Springsteen’s Nebraska was not what anyone expected, but it pops up in interviews often as the album he is the most proud of and that he feels will still endure in a hundred years. It has frequently been cited as an influence to many of the truly fresh and exciting songwriters that came after. Through all the noise of lush and bombastic production, it’s the soul of a song that resonates and stays with listeners the most, and how else can you connect with listeners in this way until you connect with yourself? I’ve seen songwriters try hide their true feelings behind the abstractions in their lyrics, I've been guilty of the same thing, and it’s a thin line between honesty and overbearing which only a minority will ever find.

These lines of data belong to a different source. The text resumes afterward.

(* ===== verification/Url.v ===== *)
(** The part of [net/url] and [net] the transport uses: parsing an endpoint
    address into scheme, user info, host and query, rendering it back, and the
    form encoding of [url.Values]. Percent escapes inside a host are refused;
    everything else follows the standard library's rules. *)

From S2P Require Import Prelude.
From Stdlib Require Import ZArith Lia Ascii.
From stdpp Require Import options.

Record URL := {
  u_Scheme : string;
  u_User : string;        (* user info with its "@", or "" *)
  u_Host : string;
  u_Path : string;
  u_RawQuery : string;
  u_ForceQuery : bool;
  u_Fragment : string
}.

#[export] Instance URL_eq_dec : EqDecision URL.
Proof. solve_decision. Defined.

Definition in_range (lo hi : nat) (c : ascii) : bool := (lo <=? nat_of_ascii c) && (nat_of_ascii c <=? hi).
Definition is_letter (c : ascii) : bool := in_range 65 90 c || in_range 97 122 c.
Definition all_bytes (p : ascii → bool) (s : string) : bool := forallb p (String.list_ascii_of_string s).
Definition is_hex (c : ascii) : bool := is_digit c || in_range 65 70 c || in_range 97 102 c.

(** [cut_last c s]: around the last occurrence of [c]. *)
Definition cut_last (c : ascii) (s : string) : option (string * string) :=
  match cut_byte c (String.rev s) with
  | Some (a, b) => Some (String.rev b, String.rev a)
  | None => None
  end.

Definition validOptionalPort (s : string) : bool :=
  match s with
  | "" => true
  | String ":" ds => all_bytes is_digit ds
  | _ => false
  end.

(** [getScheme]: [None] is the error, [Some ("", s)] no scheme. *)
Fixpoint get_scheme_from (i : nat) (s : string) : option (option (string * string)) :=
  match s with
  | "" => Some None
  | String c s' =>
      if is_letter c then
        match get_scheme_from (S i) s' with
        | Some (Some (a, b)) => Some (Some (String c a, b))
        | r => r
        end
      else if is_digit c || one_of "+-." c then
        if i =? 0 then Some None
        else match get_scheme_from (S i) s' with
             | Some (Some (a, b)) => Some (Some (String c a, b))
             | r => r
             end
      else if decide (c = ":"%char) then if i =? 0 then None else Some (Some ("", s'))
      else Some None
  end.

Definition host_byte (c : ascii) : bool :=
  is_letter c || is_digit c || one_of "-_.~!$&'()*+,;=:[]<>" c || in_range 34 34 c || (128 <=? nat_of_ascii c).
Definition user_byte (c : ascii) : bool := is_letter c || is_digit c || one_of "-._:~!$&'()*+,;=%@" c.

Fixpoint valid_escapes (s : string) : bool :=
  match s with
  | "" => true
  | String "%" s' => match s' with
                     | String a (String b s'') => is_hex a && is_hex b && valid_escapes s'
                     | _ => false
                     end
  | String _ s' => valid_escapes s'
  end.

(** [parseHost] *)
Definition parse_host (h : string) : option string :=
  let ok := match h with
            | String "[" _ => match cut_last "]" h with
                              | Some (_, port) => validOptionalPort port
                              | None => false
                              end
            | _ => match cut_last ":" h with
                   | Some (_, port) => validOptionalPort (String ":" port)
                   | None => true
                   end
            end in
  if ok && all_bytes host_byte h then Some h else None.

(** [parseAuthority] *)
Definition parse_authority (a : string) : option (string * string) :=
  match cut_last "@" a with
  | None => h ← parse_host a; Some ("", h)
  | Some (user, h) =>
      h ← parse_host h;
      if all_bytes user_byte user && valid_escapes user then Some (user +:+ "@", h) else None
  end.

Fixpoint count_byte (c : ascii) (s : string) : nat :=
  match s with "" => 0 | String d s' => (if decide (d = c) then 1 else 0) + count_byte c s' end.

Definition last_is (c : ascii) (s : string) : bool :=
  match String.rev s with String d _ => bool_decide (d = c) | "" => false end.

(** [url.Parse] *)
Definition url_parse (raw : string) : option URL :=
  let '(rest, frag) := match cut_byte "#" raw with Some p => p | None => (raw, "") end in
  if negb (all_bytes (λ c, negb (nat_of_ascii c <? 32) && negb (nat_of_ascii c =? 127)) rest) then None
  else if negb (valid_escapes frag) then None
  else
    sc ← get_scheme_from 0 rest;
    let '(scheme, rest) := match sc with Some (s, r) => (to_lower s, r) | None => ("", rest) end in
    let force := last_is "?" rest && (count_byte "?" rest =? 1) in
    let '(rest, query) := match cut_byte "?" rest with Some p => p | None => (rest, "") end in
    let mk user host path := Some {| u_Scheme := scheme; u_User := user; u_Host := host; u_Path := path;
                                     u_RawQuery := query; u_ForceQuery := force; u_Fragment := frag |} in
    if has_prefix rest "//" && negb (has_prefix rest "///" && (scheme =s "")) then
      let rest := drop_str 2 rest in
      let '(auth, path) := match cut_byte "/" rest with Some (a, p) => (a, "/" +:+ p) | None => (rest, "") end in
      '(user, host) ← parse_authority auth;
      if valid_escapes path then mk user host path else None
    else if has_prefix rest "/" then if valid_escapes rest then mk "" "" rest else None
    else if negb (scheme =s "") then mk "" "" ""
    else if contains (match cut_byte "/" rest with Some (a, _) => a | None => rest end) ":" then None
    else if valid_escapes rest then mk "" "" rest else None.

(** [splitHostPort], behind [URL.Hostname] and [URL.Port]. *)
Definition split_host_port (hp : string) : string * string :=
  let '(h, p) := match cut_last ":" hp with
                 | Some (h, p) => if validOptionalPort (String ":" p) then (h, p) else (hp, "")
                 | None => (hp, "")
                 end in
  if has_prefix h "[" && last_is "]" h then
    (String.rev (drop_str 1 (String.rev (drop_str 1 h))), p)
  else (h, p).

Definition Hostname (u : URL) : string := (split_host_port (u_Host u)).1.
Definition Port (u : URL) : string := (split_host_port (u_Host u)).2.

(** [net.JoinHostPort] *)
Definition JoinHostPort (host port : string) : string :=
  if has_byte ":" host then "[" +:+ host +:+ "]:" +:+ port else host +:+ ":" +:+ port.

(** [URL.String] of a URL whose path, query and fragment have been cleared. *)
Definition base_String (u : URL) : string :=
  (if u_Scheme u =s "" then "" else u_Scheme u +:+ ":") +:+ "//" +:+ u_User u +:+ u_Host u +:+
  (if u_ForceQuery u then "?" else "").

(** ** Form encoding *)

Definition hex_upper (n : nat) : ascii := ascii_of_nat (if n <? 10 then 48 + n else 55 + n).
Definition escape_byte (c : ascii) : string :=
  if is_letter c || is_digit c || one_of "-_.~" c then String c ""
  else if decide (c = " "%char) then "+"
  else let n := nat_of_ascii c in String "%" (String (hex_upper (n / 16)) (String (hex_upper (n mod 16)) "")).
Fixpoint QueryEscape (s : string) : string :=
  match s with "" => "" | String c s' => escape_byte c +:+ QueryEscape s' end.

(** [url.PathEscape]: one segment of a path. *)
Definition path_byte (c : ascii) : string :=
  if is_letter c || is_digit c || one_of "-_.~$&+:=@" c then String c ""
  else let n := nat_of_ascii c in String "%" (String (hex_upper (n / 16)) (String (hex_upper (n mod 16)) "")).
Fixpoint PathEscape (s : string) : string :=
  match s with "" => "" | String c s' => path_byte c +:+ PathEscape s' end.

(** [Values.Encode]: sorted by key. *)
Definition Encode (v : values) : string :=
  join "&" (flat_map (λ k, (λ x, QueryEscape k +:+ "=" +:+ QueryEscape x) <$> default [] (v !! k))
                     (merge_sort String.le (keys v))).

Example parse_plain : base_String <$> url_parse "https://pve1:8006/api2?x=1#f" = Some "https://pve1:8006".
Proof. reflexivity. Qed.
Example parse_v6 : (Hostname <$> url_parse "https://[fe80::1]") = Some "fe80::1".
Proof. reflexivity. Qed.
Example path_escaped : PathEscape "a b/c:d" = "a%20b%2Fc:d".
Proof. reflexivity. Qed.
Example encode_sorted : Encode (<["b" := ["x y"; "2"]]> {["a" := ["1&2"]]}) = "a=1%262&b=x+y&b=2".
Proof. reflexivity. Qed.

As with all things, it’s the act of doing that really counts, and just sitting down to process things through art is perhaps the most stabilising experience I know.. As popular culture steps further and further away from sincerity, I think it’s more crucial than ever to expose yourself a little in what you create. It may be scary, but I have no doubt that Nebraska has made many feel a little less alone, and brought a great deal of comfort to someone struggling to dig into their own dirt for the pain and the trauma that hangs like a shroud on their life. 

I’d like to end on some fragments from a review for a short film by Jonas Mekas, ‘Song of Avignon’, written by the user kailey on Letterboxd.com;


‘what is the point of art? i do not know jonas mekas. i have not lived his life. these are not my memories, my monologue, my children or my spouse or my parents. this is catharsis for him and for him alone. why do we spend our time watching stories that are not our own? what is our fascination with hands we will never touch? [...]  i think sometimes (in my lowest moments) that my own dark hole and that flat voice in my head, asking me if this is all really worth it, are singular. they exist for me and for only me. what is the point of art? i don't know. for eight minutes, i felt like i was not alone.’